Again, everything lasted overnight, and I was really looking forward to using the other half of the pizza dough from the other day. It turned out to be a race against time: I started closing up after the pizza was in the oven, and I could smell it cooking for the first time in I don't know how long. But in the 25 minutes it was in the oven, I noticed my smell was receding. As I ate the pizza, I kept sniffing hard, and the oregano and the garlic were there, but I had to work at it, sniffing like a madman.
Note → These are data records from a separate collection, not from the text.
Lemma overlap_clears name target w :
  has safe w ->
  wp (_check_directory_overlap name target) (fun _ => has (at_ (clear_of target))) (fun _ => has safe) w.
Proof.
  intros (data & Hr & Hd & Hj). unfold _check_directory_overlap, rows_now, on_host.
  apply wp_bind, wp_zoom. pose proof (holds_list data _ Hr (di_wf _ Hd)) as Hl.
  unfold wp, on_reg, w_reg in *. destruct (list_instances (rworld (base w))) as [[d|e] r]; [|by exists data].
  destruct Hl as [-> Hl]. destruct (overlapping target data) eqn:Ho; by exists data.
Qed.

Lemma backend_for_dir cfg root : Forall plain root ->
  registered_dir (backend_for cfg root) = Some root /\ backend_ok (backend_for cfg root).
Proof.
  intros Hp. unfold backend_for. case_bool_decide; (split;
    [simpl; by rewrite path_str_resolve|by apply vm_ok || apply redroid_ok]).
Qed.

Lemma rollback_carries name root c :
  preserves (carries (has safe)) (_rollback_partial_create name root c).
Proof. unfold _rollback_partial_create, rmtree_if_there. carry. Qed.

Lemma commit_safe i c now w :
  Forall plain (i_root i) -> has (at_ (clear_of (i_root i))) w -> has safe (snd (commit fuel i c now w)).
Proof.
  intros Hp Hw. destruct (backend_for_dir (i_cfg i) (i_root i) Hp) as [Hb Hok].
  pose proof (add_safe (i_name i) _ _ now _ Hb Hok Hw) as Hs.
  unfold commit, mbind at 1, M_bind, on_host, zoom, on_reg. fold (w_reg w).
  destruct (add_allocating _ _ _ _ (w_reg w)) as [[idx|e] r]; [|exact Hs]. simpl in Hs.
  set (w1 := set_base _ w). assert (has safe w1) as H1 by exact Hs. clearbody w1. revert w1 H1.
  change (preserves (carries (has safe))
    (rollback_on (new_ports ← ports_of idx (i_cfg i); _check_port_collisions (i_name i) new_ports ;; stage_local i)
       (_rollback_partial_create (i_name i) (i_root i) c) ;;
     _stage_network_soft fuel i ;; report_inert (i_cfg i) (i_name i) ;; mret i)).
  apply preserves_bind; [apply _| |intros _].
  - apply api_rollback; [|apply rollback_carries]. unfold ports_of, _check_port_collisions, stage_local. carry.
  - unfold _stage_network_soft, _stage_network, report_inert. carry.
Qed.

(** From a guard on, [create] and [register] end in a safe state. *)
Lemma wp_safe {A} (m : M world api_error A) w :
  wp m (fun _ => has safe) (fun _ => has safe) w -> has safe (snd (m w)).
Proof. unfold wp. by destruct (m w) as [[] ?]. Qed.

Lemma wp_commit i c now w :
  Forall plain (i_root i) -> has (at_ (clear_of (i_root i))) w ->
  wp (commit fuel i c now) (fun _ => has safe) (fun _ => has safe) w.
Proof.
  intros Hp Hw. pose proof (commit_safe i c now w Hp Hw) as Hs. unfold wp.
  by destruct (commit fuel i c now w) as [[] ?].
Qed.

(** A step that carries what holds, inside a [wp]. *)
Ltac step_carry Hw :=
  apply wp_bind; eapply wp_mono;
  [apply wp_carries; [|exact Hw]; carry
  |clear Hw; intros ? ? Hw
  |try (intros ? ? Hx; exact Hx); try (intros ? ? Hx; exact (clear_safe _ _ Hx))].

Lemma create_safe name p cfg lc now w :
  has safe w -> has safe (snd (create fuel name p cfg lc now w)).
Proof.
  intros Hw. apply wp_safe. unfold create, row_of.
  do 5 step_carry Hw.
  step_carry Hw.
  apply wp_bind. eapply wp_mono; [by apply overlap_clears| |done]. clear Hw. intros [] w1 Hw.
  assert (Forall plain (resolve cwd (default name p))) as Hp by (by apply resolve_plain).
  step_carry Hw. step_carry Hw.
  apply wp_bind. eapply wp_mono; [apply wp_carries; [|exact Hw]| |].
  { unfold write_yaml. destruct cfg; carry. }
  - intros [] w2 H2. by apply wp_commit.
  - intros e w2 H2. exact (clear_safe _ _ H2).
Qed.

Lemma register_safe p name now w : has safe w -> has safe (snd (register fuel p name now w)).
Proof.
  intros Hw. apply wp_safe. unfold register, row_of.
  do 5 step_carry Hw.
  apply wp_bind. eapply wp_mono; [by apply overlap_clears| |done]. clear Hw. intros [] w1 Hw.
  step_carry Hw. apply wp_commit; [by apply resolve_plain|done].
Qed.

Lemma from_path_carries F start : preserves (carries (has (at_ F))) (from_path start).
Proof. unfold from_path, rows_now. carry. Qed.

Lemma healthy_carries F rows : preserves (carries (has (at_ F))) (healthy rows).
Proof. induction rows as [|[n m] rows IH]; simpl; [|unfold load, row_of]; carry; exact IH. Qed.

Lemma orphans_carries F rows : preserves (carries (has (at_ F))) (orphans rows).
Proof. induction rows as [|[n m] rows IH]; simpl; carry; exact IH. Qed.

(** ** Methods *)

Inductive verb : Type :=
| VUp | VDown | VRestart | VStatus | VApply | VDestroy (yes : bool) | VReset (yes : bool)
| VInstallFrida (version : option string) | VLogs (follow : bool)
| VAddModule (source : string) (sha256 : option string).

Definition run_verb (v : verb) (s : obj) : obj :=
  match v with
  | VUp => snd (instance_up s)
  | VDown => snd (instance_down s)
  | VRestart => snd (instance_restart s)
  | VStatus => snd (status s)
  | VApply => snd (apply fuel s)
  | VDestroy yes => snd (destroy yes s)
  | VReset yes => snd (reset yes s)
  | VInstallFrida v => snd (install_frida fuel v s)
  | VLogs f => snd (instance_logs f s)
  | VAddModule src d => snd (add_module src d s)
  end.

Lemma precheck_carries : preserves (carries (obj_has safe)) precheck.
Proof.
  unfold precheck, instance_ports, index_property, _meta, me, row_of, ports_of, _check_port_collisions.
  carry.
Qed.
#[local] Hint Resolve precheck_carries : carry.

Lemma up_carries : preserves (carries (obj_has safe)) instance_up.
Proof. unfold instance_up, me, stage_local. carry. Qed.
#[local] Hint Resolve up_carries : carry.

Lemma down_carries : preserves (carries (obj_has safe)) instance_down.
Proof. unfold instance_down, me. carry. Qed.

Lemma lock_carries root : preserves (carries (has safe)) (lock_root root).
Proof. unfold lock_root, instance_lock. carry. Qed.
#[local] Hint Resolve lock_carries down_carries : carry.

Lemma teardown_carries name root : preserves (carries (has safe)) (_teardown_under_lock name root).
Proof. unfold _teardown_under_lock, rmtree_if_there. carry. Qed.
#[local] Hint Resolve teardown_carries : carry.

Lemma run_verb_safe v s : obj_has safe s -> obj_has safe (run_verb v s).
Proof.
  enough (forall A (m : M obj api_error A), preserves (carries (obj_has safe)) m ->
    obj_has safe s -> obj_has safe (snd (m s))) as Hm.
  { intros Hs. destruct v; simpl; apply Hm; try exact Hs.
    - carry.
    - carry.
    - unfold instance_restart. carry.
    - unfold status, me. carry.
    - unfold apply, me, set_cfg, stage_local, _stage_network, report_inert. carry.
    - unfold destroy, me. carry.
    - unfold reset, me, rmtree_if_there. carry.
    - unfold install_frida, me. carry.
    - unfold instance_logs, me. carry.
    - unfold add_module, me, set_cfg, write_yaml. carry. }
  intros A m Hm. exact (Hm s).
Qed.

(** ** Reachable states *)

(** A verb may run on any object, also one that is out of date or was built by hand. *)
Inductive command : Type :=
| Create (name : string) (p : option string) (cfg : option InstanceConfig) (lc : option Lifecycle)
    (now : datetime)
| Register (p : string) (name : option string) (now : datetime)
| Restore (file : path) (name : string) (target : path) (force : bool) (now : datetime)
| ListInstances | ListOrphans
| Verb (i : Instance) (v : verb).

Definition run_command (c : command) (w : world) : world :=
  match c with
  | Create n p cfg lc t => snd (create fuel n p cfg lc t w)
  | Register p n t => snd (register fuel p n t w)
  | Restore file n target force t => snd (restore fuel file n target force t w)
  | ListInstances => snd (manager_list_instances w)
  | ListOrphans => snd (list_orphans w)
  | Verb i v => env (run_verb v (mkObj i w))
  end.

(** A path given to [restore] is resolved. *)
Definition command_ok (c : command) : Prop :=
  match c with Restore _ _ target _ _ => Forall plain target | _ => True end.

Inductive api_step : world -> world -> Prop :=
| do_command c w : command_ok c -> api_step w (run_command c w).

Lemma restore_safe file name target force now w :
  Forall plain target -> has safe w -> has safe (snd (restore fuel file name target force now w)).
Proof.
  intros Ht Hw. pose proof (restore_local_safe file name target force now (base w) Ht Hw) as Hs.
  unfold restore, mbind at 1, M_bind, on_host, zoom.
  destruct (restore_local file name target force now (base w)) as [[[root cfg]|e] h]; [|exact Hs].
  assert (has safe (set_base h w)) as H1 by exact Hs. generalize dependent (set_base h w).
  change (preserves (carries (has safe)) (_stage_network_soft fuel (mkInstance name root cfg None) ;; mret target)).
  unfold _stage_network_soft, _stage_network. carry.
Qed.

Lemma command_safe c w : command_ok c -> has safe w -> has safe (run_command c w).
Proof.
  intros Hc Hw. destruct c as [n p cfg lc t|p n t|file n target force t| | |i v]; simpl.
  - by apply create_safe.
  - by apply register_safe.
  - by apply restore_safe.
  - revert w Hw. change (preserves (carries (has safe)) manager_list_instances).
    unfold manager_list_instances, rows_now.
    apply preserves_bind; [apply _|carry|intros rows; apply healthy_carries].
  - revert w Hw. change (preserves (carries (has safe)) list_orphans).
    unfold list_orphans, rows_now. apply preserves_bind; [apply _|carry|intros rows].
    apply preserves_bind; [apply _|apply orphans_carries|intros l; apply preserves_ret, _].
  - by apply (run_verb_safe v (mkObj i w)).
Qed.

Lemma reachable_safe w0 w : reg (w_reg w0) = None -> rtc api_step w0 w -> has safe w.
Proof.
  intros H0 Hsteps. assert (has safe w0) as Hs.
  { exists []. split; [by left|]. split; [apply data_inv_nil|]. intros n1 n2 m1 m2 d1 d2 Hin. set_solver. }
  clear H0. induction Hsteps as [|w1 w2 w3 [c w1' Hc] _ IH]; [done|]. by apply IH, command_safe.
Qed.

(** C1. No two instances ever share a port index or have nested directories: starting without
    a registry file, after any sequence of creations, registrations, restores, listings
    and verbs on any objects, however each of them ends, the registry reads as rows with
    distinct names, whose indices are distinct and in range and whose directories are
    neither equal nor inside one another. *)
Theorem instances_never_overlap w0 w :
  reg (w_reg w0) = None -> rtc api_step w0 w ->
  exists data, holds data (w_reg w) /\ Dict.wf data /\
    forall n1 n2 m1 m2, (n1, m1) ∈ data -> (n2, m2) ∈ data -> n1 <> n2 ->
      index m1 <> index m2 /\ 0 <= index m1 <= _MAX_PORT_INDEX /\
      forall d1 d2, registered_dir (backend m1) = Some d1 -> registered_dir (backend m2) = Some d2 ->
        ~ d1 `prefix_of` d2.
Proof.
  intros H0 Hsteps. destruct (reachable_safe w0 w H0 Hsteps) as (data & Hr & Hd & Hj).
  exists data. split; [done|]. split; [apply Hd|]. intros n1 n2 m1 m2 H1 H2 Hne. split_and!.
  - intros Heq. apply Hne. by eapply indices_distinct.
  - eapply index_in_range; [exact Hd|exact H1].
  - eapply index_in_range; [exact Hd|exact H1].
  - intros d1 d2 Hd1 Hd2 Hp. pose proof (Hj _ _ _ _ _ _ H1 H2 Hne Hd1 Hd2) as Ho.
    unfold overlaps in Ho. apply orb_false_iff in Ho as [Ho _]. by apply bool_decide_eq_false in Ho.
Qed.
End api.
I had a bottle of wine, a real bargain the guys at the wine store had found, and was looking forward to that, but after dinner, I only got a couple of sniffs of it and it went away.

The challenge I'm going to present the doctor next time I'm in is first, to figure out why this happens at this time of day (my GP thinks that's significant, and she seems to be pretty smart), and then to see how I can get this return of sensation to be not only permanent, but more intense. Even at my best, I'm not 100% back, and as the old gospel tune says, 99 1/2 just won't do.

Meanwhile, I'm having constant surprises: flavors I haven't experienced in a long time. A couple of weeks ago, I went to celebrate a small check by buying (instead of making) a sandwich. My regular sandwich shop was closed -- it was Monday -- and I wandered around until I found a place making paninis, and ordered a ham-and-mozzarella panini. The guy asked me if I wanted herbes de Provence on it, and of course I agreed. "And olive oil?" Sure! And boy, was that good! It was good because it was good, but it was also good because I was enjoying sensations I hadn't had in a long, long time.

A lot of us, as kids, scare ourselves by wondering what it would be like to be blind all of a sudden. Or deaf, although I didn't have to imagine that one: my father suffered from tympanic sclerosis, a thickening of the eardrum. But nobody stops to consider what it'd be like to lose your sense of taste. Well, I did, and it was no fun. I don't think I'll ever be able to take it for granted again, and I'm waiting in eager anticipation for the next amazing flavor to cross my palate as I sit here at my desk smelling the bread baking for the bakery around the corner's 3pm delivery. What a wonderful perfume.